Donald Trump a révoqué les trois commissaires de la Commission électorale fédérale (FEC), une agence indépendante chargée de faire respecter les lois sur le financement des campagnes électorales. Cette décision, annoncée jeudi 10 juillet, intervient à six mois des élections de mi-mandat de novembre 2026.
Une décision sans précédent
Selon un décret présidentiel publié par la Maison-Blanche, les trois commissaires, dont la présidente démocrate Shana Broussard, ont été démis de leurs fonctions avec effet immédiat.

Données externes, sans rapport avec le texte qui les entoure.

(** X8.  [_calculate_portfolio_beta] never raises.  It returns 1.0 when the
    benchmark download fails and when fewer than 50 dates are common to the
    portfolio and the benchmark.  With 50 common dates or more it returns
    the covariance of the aligned portfolio and market returns divided by
    the variance of the market returns when that variance compares strictly
    positive, and 1.0 otherwise.  A value other than 1.0 arises in no other
    way. *)
Theorem beta_defaults_to_one :
  forall (E : External) (returns : DataFrame) (weights : ndarray),
    (forall e, yf_download_one E "SPY" "2y" = Raise e ->
               _calculate_portfolio_beta E returns weights = Fin 1)
    /\ (forall spy spy_returns common_dates,
          yf_download_one E "SPY" "2y" = Ok spy ->
          pd_series_returns E spy = Ok spy_returns ->
          pd_intersection E (index returns) (s_index spy_returns)
          = Ok common_dates ->
          (List.length common_dates < 50)%nat ->
          _calculate_portfolio_beta E returns weights = Fin 1)
    /\ (forall spy spy_returns common_dates aligned portfolio_returns
               market_returns covariance market_variance,
          yf_download_one E "SPY" "2y" = Ok spy ->
          pd_series_returns E spy = Ok spy_returns ->
          pd_intersection E (index returns) (s_index spy_returns)
          = Ok common_dates ->
          (50 <= List.length common_dates)%nat ->
          pd_loc E returns common_dates = Ok aligned ->
          pd_weighted_sum E aligned weights = Ok portfolio_returns ->
          pd_series_loc E spy_returns common_dates = Ok market_returns ->
          np_cov01 E (s_values portfolio_returns) (s_values market_returns)
          = Ok covariance ->
          np_var E (s_values market_returns) = Ok market_variance ->
          _calculate_portfolio_beta E returns weights
          = if fgt market_variance (Fin 0)
            then fdiv covariance market_variance
            else Fin 1)
    /\ (_calculate_portfolio_beta E returns weights <> Fin 1 ->
        exists spy spy_returns common_dates aligned portfolio_returns
               market_returns covariance market_variance,
          yf_download_one E "SPY" "2y" = Ok spy
          /\ pd_series_returns E spy = Ok spy_returns
          /\ pd_intersection E (index returns) (s_index spy_returns)
             = Ok common_dates
          /\ (50 <= List.length common_dates)%nat
          /\ pd_loc E returns common_dates = Ok aligned
          /\ pd_weighted_sum E aligned weights = Ok portfolio_returns
          /\ pd_series_loc E spy_returns common_dates = Ok market_returns
          /\ np_cov01 E (s_values portfolio_returns) (s_values market_returns)
             = Ok covariance
          /\ np_var E (s_values market_returns) = Ok market_variance
          /\ fgt market_variance (Fin 0) = true
          /\ _calculate_portfolio_beta E returns weights
             = fdiv covariance market_variance).
Proof.
  intros E returns weights. unfold _calculate_portfolio_beta.
  split; [|split; [|split]].
  - intros e He. rewrite He. reflexivity.
  - intros spy spy_returns common_dates H1 H2 H3 Hlen.
    rewrite H1. cbn [rbind]. rewrite H2. cbn [rbind]. rewrite H3. cbn [rbind].
    apply Nat.ltb_lt in Hlen. rewrite Hlen. reflexivity.
  - intros spy spy_returns common_dates aligned portfolio_returns
           market_returns covariance market_variance
           H1 H2 H3 Hlen H4 H5 H6 H7 H8.
    rewrite H1. cbn [rbind]. rewrite H2. cbn [rbind]. rewrite H3. cbn [rbind].
    apply Nat.ltb_ge in Hlen. rewrite Hlen.
    rewrite H4. cbn [rbind]. rewrite H5. cbn [rbind]. rewrite H6. cbn [rbind].
    rewrite H7. cbn [rbind]. rewrite H8. reflexivity.
  - destruct (yf_download_one E "SPY" "2y") as [spy|e] eqn:H1; cbn [rbind];
      [|intros H; contradiction H; reflexivity].
    destruct (pd_series_returns E spy) as [sr|e] eqn:H2; cbn [rbind];
      [|intros H; contradiction H; reflexivity].
    destruct (pd_intersection E _ _) as [common|e] eqn:H3; cbn [rbind];
      [|intros H; contradiction H; reflexivity].
    destruct (Nat.ltb _ 50) eqn:Hlen;
      [intros H; contradiction H; reflexivity|].
    destruct (pd_loc E _ _) as [sub|e] eqn:H4; cbn [rbind];
      [|intros H; contradiction H; reflexivity].
    destruct (pd_weighted_sum E _ _) as [pr|e] eqn:H5; cbn [rbind];
      [|intros H; contradiction H; reflexivity].
    destruct (pd_series_loc E _ _) as [mr|e] eqn:H6; cbn [rbind];
      [|intros H; contradiction H; reflexivity].
    destruct (np_cov01 E _ _) as [c|e] eqn:H7; cbn [rbind];
      [|intros H; contradiction H; reflexivity].
    destruct (np_var E _) as [v|e] eqn:H8; cbn [rbind];
      [|intros H; contradiction H; reflexivity].
    destruct (fgt v (Fin 0)) eqn:Hv;
      [|intros H; contradiction H; reflexivity].
    intros _. exists spy, sr, common, sub, pr, mr, c, v.
    apply Nat.ltb_ge in Hlen.
    repeat (split; [first [reflexivity | exact Hlen | eassumption]|]).
    reflexivity.
Qed.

Leur mandat, qui devait expirer en 2027 pour certains, a été interrompu sans motif officiel détaillé. « Le président a le pouvoir de révoquer les commissaires de la FEC, mais cela n'a jamais été fait depuis la création de l'agence en 1975 », a déclaré un expert juridique cité par le New York Times.

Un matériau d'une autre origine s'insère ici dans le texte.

Lemma handleKeyDown_coreOk g code tnow w :
  g = gameState (react w) -> coreOk (core w) ->
  coreOk (core (handleKeyDown host g code tnow w)).
Proof.
  intros -> H. unfold handleKeyDown.
  set (w1 := with_keysRef _ w).
  assert (coreOk (core w1)) as H1 by exact H.
  assert (gameState (react w1) = gameState (react w)) as G1 by reflexivity.
  destruct (gameState (react w)) eqn:G; try exact H.
  - (* MENU *)
    destruct (String.eqb code "Space"); cbn [andb isPlaying];
      rewrite ?andb_false_r; [|exact H1].
    apply startGame_coreOk; [exact H1 | left; exact G1].
  - (* PLAYING *)
    rewrite andb_false_r, andb_true_r.
    destruct (isMissileKey code); [|exact H1].
    destruct (shipRef w1) as [ship|] eqn:S; [|exact H1].
    destruct (negb (isDead ship) && (0 <? missileAmmo ship)%Z) eqn:C;
      [|exact H1].
    apply andb_prop in C as [D _].
    unfold coreOk, core, pending, shipAlive in *. cbn. rewrite S in H1.
    exact H1.
  - rewrite !andb_false_r. exact H1.
  - rewrite !andb_false_r. exact H1.
  - rewrite !andb_false_r. exact H1.
Qed.

Lemma timerOff_coreOk i t w :
  nth_error (timers w) i = Some t -> coreOk (core w) ->
  isRespawn t = false -> isGameOver t = false ->
  coreOk (core (timerOff i w)).
Proof.
  intros N H R O.
  pose proof (pending_timerOff isRespawn i _ w N) as PR.
  pose proof (pending_timerOff isGameOver i _ w N) as PO.
  rewrite R, O, Nat.add_0_r in *. unfold core in *.
  rewrite <- PR, <- PO. exact H.
Qed.

Lemma runTimer_coreOk fuel tnow i t w w' :
  nth_error (timers w) i = Some t -> coreOk (core w) ->
  runTimer host fuel tnow t (timerOff i w) = Some w' ->
  coreOk (core w').
Proof.
  intros N C H.
  pose proof (pending_timerOff isRespawn i _ w N) as PR.
  pose proof (pending_timerOff isGameOver i _ w N) as PO.
  destruct t as [|nl|sc hs|cl]; cbn [runTimer isRespawn isGameOver] in *.
  - (* startGame's callback *)
    pose proof (timerOff_coreOk i _ w N C eq_refl eq_refl) as C0.
    destruct (spawnAsteroids host fuel 3 0 _ _ _) as [w1|] eqn:Sp;
      [|discriminate H].
    injection H as <-.
    destruct (spawnAsteroids_frame _ _ _ _ _ _ _ Sp) as (l & k & ->).
    rewrite core_setGameState.
    apply (coreOk_playing _ (gameState (react (timerOff i w)))).
    exact C0.
  - (* startNextLevel's callback *)
    pose proof (timerOff_coreOk i _ w N C eq_refl eq_refl) as C0.
    destruct (spawnAsteroids host fuel 3 nl _ _ _) as [w1|] eqn:Sp;
      [|discriminate H].
    injection H as <-.
    destruct (spawnAsteroids_frame _ _ _ _ _ _ _ Sp) as (l & k & ->).
    set (w0 := timerOff i w) in *.
    set (w1 := onShip _ w0).
    assert (core w1 = core w0) as E by (apply onShip_core; reflexivity).
    change (coreOk (lives (react w1), PLAYING, pending isRespawn w1,
                    pending isGameOver w1, shipAlive w1)).
    apply (coreOk_playing _ (gameState (react w1))).
    change (coreOk (core w1)). rewrite E. exact C0.
  - (* handleGameOver's callback *)
    injection H as <-. rewrite core_setGameState.
    destruct C as (L & A & R & O).
    change (lives (react (timerOff i w))) with (lives (react w)).
    change (shipAlive (timerOff i w)) with (shipAlive w).
    destruct O as [O|(O1 & O2 & O3 & O4)]; [lia|].
    destruct R as [R|(R1 & R2 & R3 & R4)]; [|lia].
    unfold coreOk. rewrite O2. split; [exact L|]. split; [discriminate|].
    split; left; lia.
  - (* the deferred respawn *)
    injection H as <-. destruct C as (L & A & R & O).
    destruct R as [R|(R1 & R2 & R3 & R4)]; [lia|].
    destruct O as [O|(O1 & O2 & O3 & O4)]; [|lia].
    assert (pending isRespawn (timerOff i w) = 0%nat) as R0 by lia.
    assert (pending isGameOver (timerOff i w) = 0%nat) as O0 by lia.
    destruct (0 <? cl)%Z.
    + unfold coreOk, core.
      change (pending isRespawn (resetShip _ _ ?x)) with (pending isRespawn x).
      change (pending isGameOver (resetShip _ _ ?x))
        with (pending isGameOver x).
      rewrite R0, O0. cbn. split; [exact L|]. split; [auto|]. auto.
    + unfold coreOk, core. rewrite R0, O0.
      change (shipAlive (timerOff i w)) with (shipAlive w). rewrite R2.
      split; [exact L|]. split; [discriminate|]. auto.
Qed.

End EventInv.

Lemma coreOk_leave l g g' r o a :
  coreOk (l, g, r, o, a) ->
  g = MENU \/ g = HIGH_SCORES \/ g = ENTER_INITIALS ->
  coreOk (l, g', r, o, a).
Proof.
  intros (L & A & R & O) G. unfold coreOk.
  split; [exact L|]. split; [exact A|]. split; left.
  - destruct R as [?|(_ & _ & _ & [E|E])]; [assumption| |];
      destruct G as [G|[G|G]]; congruence.
  - destruct O as [?|(_ & _ & _ & [E|[E|E]])]; [assumption| | |];
      destruct G as [G|[G|G]]; congruence.
Qed.

(** Every event keeps the invariant. *)
Lemma step_Inv host e s s' : Inv s -> step host e s = Some s' -> Inv s'.
Proof.
  intros I H. apply Inv_core in I as [Sy C]. unfold phase in Sy.
  destruct e as [inp|code tnow|code|i fuel tnow|tnow| | |str|tnow];
    cbn [step] in H.
  - injection H as <-. apply Inv_commit, frame_coreOk; assumption.
  - injection H as <-. apply Inv_commit, handleKeyDown_coreOk;
      [reflexivity | assumption].
  - injection H as <-. apply Inv_commit. exact C.
  - destruct (nth_error (timers (world s)) i) as [t|] eqn:N; [|discriminate H].
    destruct (runTimer host fuel tnow t _) as [w'|] eqn:R; [|discriminate H].
    injection H as <-. apply Inv_commit.
    exact (runTimer_coreOk host fuel tnow i t (world s) w' N C R).
  - unfold phase in H.
    destruct (gameState (react (world s))) eqn:G; try discriminate H;
      injection H as <-; apply Inv_commit, startGame_coreOk; auto.
  - unfold phase in H.
    destruct (gameState (react (world s))) eqn:G; try discriminate H.
    injection H as <-. apply Inv_commit. rewrite core_setGameState.
    apply (coreOk_leave _ MENU); [|auto]. rewrite <- G. exact C.
  - unfold phase in H.
    destruct (gameState (react (world s))) eqn:G; try discriminate H.
    injection H as <-. apply Inv_commit. rewrite core_setGameState.
    apply (coreOk_leave _ HIGH_SCORES); [|auto]. rewrite <- G. exact C.
  - unfold phase in H.
    destruct (gameState (react (world s))) eqn:G; try discriminate H.
    injection H as <-. apply Inv_commit. exact C.
  - unfold phase in H.
    destruct (gameState (react (world s))) eqn:G; try discriminate H.
    destruct (initials (react (world s))); [discriminate H|].
    injection H as <-. apply Inv_commit.
    change (coreOk (lives (react (world s)), HIGH_SCORES,
                    pending isRespawn (world s),
                    pending isGameOver (world s), shipAlive (world s))).
    apply (coreOk_leave _ ENTER_INITIALS); [|auto]. rewrite <- G. exact C.
Qed.

Lemma initial_Inv hs width height : Inv (initialSys hs width height).
Proof.
  constructor; cbn; try reflexivity; try lia; try discriminate; auto.
Qed.

Theorem reachable_Inv host s : reachable host s -> Inv s.
Proof.
  induction 1 as [hs width height | s e s' _ IH H].
  - apply initial_Inv.
  - exact (step_Inv host e s s' IH H).
Qed.

Lemma run_reachable host es : forall s s',
  reachable host s -> run host es s = Some s' -> reachable host s'.
Proof.
  induction es as [|e es IH]; intros s s' R H; cbn [run] in H.
  - injection H as <-. exact R.
  - destruct (step host e s) as [s1|] eqn:E; [|discriminate H].
    apply (IH s1 s'); [|exact H]. exact (reach_step host s e s1 R E).
Qed.

(* ================================================================== *)
(** ** Lemmas of the claims *)

Lemma firstHit_intro {A} (hit : A -> bool) pre a post :
  hit a = true -> Forall (fun x => hit x = false) pre ->
  firstHit hit (pre ++ a :: post) = Some (pre, a, post).
Proof.
  intros Ha Hpre. induction Hpre as [|x pre Hx _ IH]; cbn [app firstHit].
  - rewrite Ha. reflexivity.
  - rewrite Hx, IH. reflexivity.
Qed.

Section ClaimLemmas.

Variable host : Host.

Lemma bulletVsUfo_dead inp b w :
  isDead b = true -> bulletVsUfo host inp b w = (b, w).
Proof.
  intro D. unfold bulletVsUfo. destruct (ufoRef w); [|reflexivity].
  rewrite D. reflexivity.
Qed.

Lemma ufoBulletVsShip_shipOwned render b w :
  owner b = OwnerShip -> ufoBulletVsShip host render b w = (b, w).
Proof.
  intro O. unfold ufoBulletVsShip. destruct (shipRef w); [|reflexivity].
  rewrite O. reflexivity.
Qed.

Lemma missileVsUfo_shape inp ufo w :
  exists pus ps k,
    missileVsUfo host inp ufo w
    = with_ufoRef None
        (with_lastUfoSpawnTimeRef (now inp)
           (with_powerUpsRef (powerUpsRef w ++ pus)
              (with_particlesRef (particlesRef w ++ ps)
                 (setScore (fun prev => prev + 500)%Z (drawn k w))))).
Proof.
  unfold missileVsUfo.
  destruct (spawnPowerUp_shape host (pos ufo) w) as (pus & k1 & E1 & _).
  rewrite E1. set (w1 := with_powerUpsRef _ _).
  destruct (createExplosion_sparks host (pos ufo) (color (entity ufo)) 30 w1)
    as (ps & k2 & E2).
  rewrite E2. subst w1. exists pus, ps, (k1 + k2)%nat.
  destruct w; unfold drawn, setScore; cbn. rewrite Nat.add_assoc.
  reflexivity.
Qed.

Lemma bulletVsUfo_hit inp b ufo w :
  ufoRef w = Some ufo -> isDead b = false -> collide b ufo = true ->
  exists pus ps k,
    bulletVsUfo host inp b w
    = (kill b,
       with_ufoRef None
         (with_lastUfoSpawnTimeRef (now inp)
            (with_powerUpsRef (powerUpsRef w ++ pus)
               (with_particlesRef (particlesRef w ++ ps)
                  (setScore (fun prev => prev + 500)%Z (drawn k w)))))).
Proof.
  intros U D C. unfold bulletVsUfo. rewrite U, D, C. cbn [negb andb].
  destruct (spawnPowerUp_shape host (pos ufo) w) as (pus & k1 & E1 & _).
  rewrite E1. set (w1 := with_powerUpsRef _ _).
  destruct (createExplosion_sparks host (pos ufo) (color (entity ufo)) 20 w1)
    as (ps & k2 & E2).
  rewrite E2. subst w1. exists pus, ps, (k1 + k2)%nat. f_equal.
  destruct w; unfold drawn, setScore; cbn. rewrite Nat.add_assoc.
  reflexivity.
Qed.

(** Collision resolution never kills a craft whose shield is up. *)
Lemma collisions_shielded render inp w ship :
  shipRef w = Some ship -> 0 < powerupShieldTimer ship ->
  noDeath w (collisions host render inp w).
Proof.
  intros S Sh.
  destruct (collisions_settles host render inp w) as [_ _ _ _ _ H D].
  destruct D as [N|(_ & _ & _ & X & _)]; [exact N|]. exfalso.
  unfold exposed in X. unfold hullOpt in H. rewrite S in H.
  destruct (shipRef (collisions host render inp w)) as [s'|]; [|exact X].
  destruct H as (_ & _ & _ & [T|T] & _); destruct X as [X _];
    rewrite T in X; [|unfold POWERUP_DURATION in X]; lra.
Qed.

Lemma levelClear_life render w :
  lives (react (levelClear render w)) = lives (react w)
  /\ shipAlive (levelClear render w) = shipAlive w.
Proof.
  destruct (levelClear_core render w) as (L & A & _). auto.
Qed.

Lemma enemyDt_slow w dt ship :
  shipRef w = Some ship -> 0 < powerupTimeSlowTimer ship ->
  enemyDt w dt = dt * 0.3.
Proof.
  intros S T. unfold enemyDt, timeSlowActive. rewrite S.
  apply NumFacts.gtb_gt in T. rewrite T. reflexivity.
Qed.

(** The bounds of the field are those of the canvas the frame drew on. *)
Lemma resize_canvas inp w :
  canvasWidth (resize inp w) == innerWidth inp
  /\ canvasHeight (resize inp w) == innerHeight inp.
Proof.
  unfold resize.
  destruct (Qeq_bool (canvasWidth w) (innerWidth inp)) eqn:Ew;
    destruct (Qeq_bool (canvasHeight w) (innerHeight inp)) eqn:Eh;
    cbn [negb orb canvasWidth canvasHeight with_canvasHeight
         with_canvasWidth];
    try (split; reflexivity).
  apply Qeq_bool_iff in Ew. apply Qeq_bool_iff in Eh. auto.
Qed.

Lemma updateAsteroid_inField edt width height a :
  0 <= width -> 0 <= height ->
  inField width height (pos (updateAsteroid edt width height a)).
Proof.
  intros W H. unfold updateAsteroid. apply wrapPosition_inField; assumption.
Qed.

Lemma updatePowerUp_inField dt width height p :
  0 <= width -> 0 <= height ->
  inField width height (pos (updatePowerUp dt width height p)).
Proof.
  intros W H. unfold updatePowerUp. apply wrapPosition_inField; assumption.
Qed.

La FEC est composée de six commissaires, dont trois démocrates et trois républicains, nommés par le président et confirmés par le Sénat. En limogeant trois commissaires, Trump réduit l'agence à trois membres, ce qui pourrait paralyser ses décisions, car un quorum de quatre membres est nécessaire pour voter des sanctions ou des amendes.
Réactions politiques
Les démocrates ont immédiatement condamné cette décision. « C'est une attaque flagrante contre l'intégrité de nos élections. Trump veut affaiblir la FEC pour permettre des financements de campagne opaques », a tweeté la chef de la minorité au Sénat, Chuck Schumer. De son côté, la Maison-Blanche a justifié la mesure en affirmant que la FEC « n'a pas rempli son mandat de manière efficace ».

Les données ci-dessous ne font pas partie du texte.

(** * Song lifecycle of the Dhive AI music service

    A shallow embedding of the task-tracking core of the service:
    [utils/helpers.py] (task id extraction), [models/song.py] (the Song
    row), [utils/music_generator.py] (the Suno orchestrator) and
    [utils/routes.py] (the Flask routes).  External collaborators (the
    LLM, the Suno HTTP API, Cloudinary, the SQL engine) are inputs of the
    model: every call that leaves the process is answered by a value the
    caller of the model supplies. *)

From Stdlib Require Import ZArith String Ascii Bool Lia.
From stdpp Require Import base option list.
From stdpp Require Import strings pretty.

Local Open Scope string_scope.
Local Open Scope Z_scope.

(** ** JSON-like Python values *)

Module Py.

(** The values that [json.loads] produces and that the handlers pass
    around.  A [dict] keeps its items in insertion order; numbers are the
    integers (a fractional JSON number has no counterpart here). *)
#[local] Unset Elimination Schemes.
Inductive json : Type :=
| JNull
| JBool (b : bool)
| JNum (n : Z)
| JStr (s : string)
| JList (items : list json)
| JObj (fields : list (string * json)).
#[local] Set Elimination Schemes.

Definition dict := list (string * json).

(** [bool(v)] *)
Definition truthy (v : json) : bool :=
  match v with
  | JNull => false
  | JBool b => b
  | JNum n => negb (n =? 0)
  | JStr s => negb (s =? "")%string
  | JList l => match l with [] => false | _ => true end
  | JObj o => match o with [] => false | _ => true end
  end.

(** [a or b] *)
Definition py_or (a b : json) : json := if truthy a then a else b.

(** [type(v).__name__] *)
Definition type_name (v : json) : string :=
  match v with
  | JNull => "NoneType"
  | JBool _ => "bool"
  | JNum _ => "int"
  | JStr _ => "str"
  | JList _ => "list"
  | JObj _ => "dict"
  end.

(** [key in d] and [d.get(key, default)], [d.get(key)] *)
Fixpoint has_key (d : dict) (k : string) : bool :=
  match d with
  | [] => false
  | (k', _) :: d' => (k' =? k)%string || has_key d' k
  end.

Fixpoint get_default (d : dict) (k : string) (dflt : json) : json :=
  match d with
  | [] => dflt
  | (k', v) :: d' => if (k' =? k)%string then v else get_default d' k dflt
  end.

Definition get (d : dict) (k : string) : json := get_default d k JNull.

(** [a == b] on parsed JSON, compared by structure. *)
Fixpoint json_eqb (a b : json) : bool :=
  match a, b with
  | JNull, JNull => true
  | JBool x, JBool y => Bool.eqb x y
  | JNum x, JNum y => (x =? y)
  | JStr x, JStr y => (x =? y)%string
  | JList xs, JList ys =>
      (fix items (xs ys : list json) : bool :=
         match xs, ys with
         | [], [] => true
         | x :: xs', y :: ys' => json_eqb x y && items xs' ys'
         | _, _ => false
         end) xs ys
  | JObj xs, JObj ys =>
      (fix fields (xs ys : dict) : bool :=
         match xs, ys with
         | [], [] => true
         | (k, x) :: xs', (k', y) :: ys' =>
             (k =? k')%string && json_eqb x y && fields xs' ys'
         | _, _ => false
         end) xs ys
  | _, _ => false
  end.

(** *** Exceptions *)

(** The exceptions the handlers distinguish: an attribute missing on a
    value ([AttributeError]), a failure of the [requests] library
    ([RequestException]), and any other exception raised by a
    collaborator. *)
Inductive exn : Type :=
| AttributeError (ty attr : string)
| RequestException (msg : string)
| OtherException (msg : string).

(** [str(e)] *)
Definition exn_str (e : exn) : string :=
  match e with
  | AttributeError ty attr =>
      "'" ++ ty ++ "' object has no attribute '" ++ attr ++ "'"
  | RequestException msg => msg
  | OtherException msg => msg
  end.

Inductive res (A : Type) : Type :=
| Ret (a : A)
| Raise (e : exn).
Arguments Ret {A} a.
Arguments Raise {A} e.

Definition bind {A B} (m : res A) (f : A -> res B) : res B :=
  match m with
  | Ret a => f a
  | Raise e => Raise e
  end.

(** [v.get(key)] and [v.get(key, default)] on a value that may not be a dict. *)
Definition attr_get_default (v : json) (k : string) (dflt : json) : res json :=
  match v with
  | JObj d => Ret (get_default d k dflt)
  | _ => Raise (AttributeError (type_name v) "get")
  end.

Definition attr_get (v : json) (k : string) : res json :=
  attr_get_default v k JNull.

(** *** Strings *)

(** [c.isspace()] on the ASCII range. *)
Definition is_space (c : ascii) : bool :=
  let n := nat_of_ascii c in
  ((9 <=? n) && (n <=? 13) || (28 <=? n) && (n <=? 32))%nat.

Definition lower_char (c : ascii) : ascii :=
  let n := nat_of_ascii c in
  if ((65 <=? n) && (n <=? 90))%nat then ascii_of_nat (n + 32) else c.

(** [s.lower()], on the ASCII letters. *)
Fixpoint lower (s : string) : string :=
  match s with
  | EmptyString => EmptyString
  | String c s' => String (lower_char c) (lower s')
  end.

Fixpoint lstrip (s : string) : string :=
  match s with
  | EmptyString => EmptyString
  | String c s' => if is_space c then lstrip s' else s
  end.

(** [s.rstrip(chars)] for a predicate on characters. *)
Fixpoint rstrip_with (p : ascii -> bool) (s : string) : string :=
  match s with
  | EmptyString => EmptyString
  | String c s' =>
      match rstrip_with p s' with
      | EmptyString => if p c then EmptyString else String c EmptyString
      | r => String c r
      end
  end.

(** [s.strip()], for the whitespace of the ASCII range; whitespace
    beyond it (U+00A0 and the like) is left in place. *)
Definition strip (s : string) : string := rstrip_with is_space (lstrip s).

(** [v.strip()] and [v.lower()] on a value that may not be a [str]. *)
Definition attr_strip (v : json) : res string :=
  match v with
  | JStr s => Ret (strip s)
  | _ => Raise (AttributeError (type_name v) "strip")
  end.

Definition attr_lower (v : json) : res string :=
  match v with
  | JStr s => Ret (lower s)
  | _ => Raise (AttributeError (type_name v) "lower")
  end.

End Py.

Import Py.

#[global] Instance res_ret : MRet res := @Ret.
#[global] Instance res_bind : MBind res := fun A B f m => bind m f.

(** ** [utils/helpers.py] *)

Module Helpers.

Definition id_keys : list string := ["id"; "task_id"; "taskId"; "taskID"].

(** [for key in (...): if key in d and d.get(key): return d[key]] *)
Fixpoint scan_present (d : dict) (keys : list string) : option json :=
  match keys with
  | [] => None
  | key :: keys' =>
      if has_key d key && truthy (get d key) then Some (get d key)
      else scan_present d keys'
  end.

(** [for key in (...): if d.get(key): return d[key]] *)
Fixpoint scan_get (d : dict) (keys : list string) : option json :=
  match keys with
  | [] => None
  | key :: keys' =>
      if truthy (get d key) then Some (get d key)
      else scan_get d keys'
  end.

(** [for candidate in data_field: if isinstance(candidate, dict): ...] *)
Fixpoint scan_candidates (cands : list json) : option json :=
  match cands with
  | [] => None
  | cand :: cands' =>
      match cand with
      | JObj c =>
          match scan_get c id_keys with
          | Some v => Some v
          | None => scan_candidates cands'
          end
      | _ => scan_candidates cands'
      end
  end.

(** [extract_task_id(item)]; Python's [None] result is [None]. *)
Definition extract_task_id (item : json) : option json :=
  match item with
  | JObj d =>
      if negb (truthy item) then None else
      match scan_present d id_keys with
      | Some v => Some v
      | None =>
          let data_field := get d "data" in
          match (match data_field with
                 | JObj dd => scan_present dd id_keys
                 | _ => None
                 end) with
          | Some v => Some v
          | None =>
              match (match data_field with
                     | JList (c :: cs) => scan_candidates (c :: cs)
                     | _ => None
                     end) with
              | Some v => Some v
              | None =>
                  match get d "metadata" with
                  | JObj m => scan_get m id_keys
                  | _ => None
                  end
              end
          end
      end
  | _ => None
  end.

Le Parti républicain, majoritaire au Congrès, n'a pas officiellement commenté, mais plusieurs élus proches de Trump ont salué la décision, estimant que l'agence était « trop bureaucratique ».
Impact sur les élections de mi-mandat
Les élections de mi-mandat de novembre 2026 verront le renouvellement de l'ensemble de la Chambre des représentants et d'un tiers du Sénat. Sans une FEC pleinement opérationnelle, les règles sur le financement des campagnes pourraient être moins strictement appliquées. Selon un rapport du Brennan Center for Justice, les dépenses de campagne pourraient atteindre 7 milliards de dollars, un record.
Des experts redoutent une augmentation des dépenses non déclarées et des super PACs. « La FEC est déjà affaiblie par des blocages partisans. Sans quorum, elle deviendra totalement inefficace », a prévenu un professeur de droit électoral.
Précédents et légalité
La révocation des commissaires de la FEC est sans précédent. La loi fédérale prévoit que les commissaires ne peuvent être révoqués que pour « inefficacité, négligence ou mauvaise conduite ». Les démocrates ont annoncé qu'ils contesteraient la décision en justice. « Nous allons déposer une plainte dès lundi », a déclaré un avocat de l'ACLU.
La Cour suprême, à majorité conservatrice, pourrait être amenée à se prononcer. En 2020, elle avait jugé que le président pouvait révoquer le directeur du Bureau de protection financière des consommateurs sans motif, mais le statut de la FEC est différent.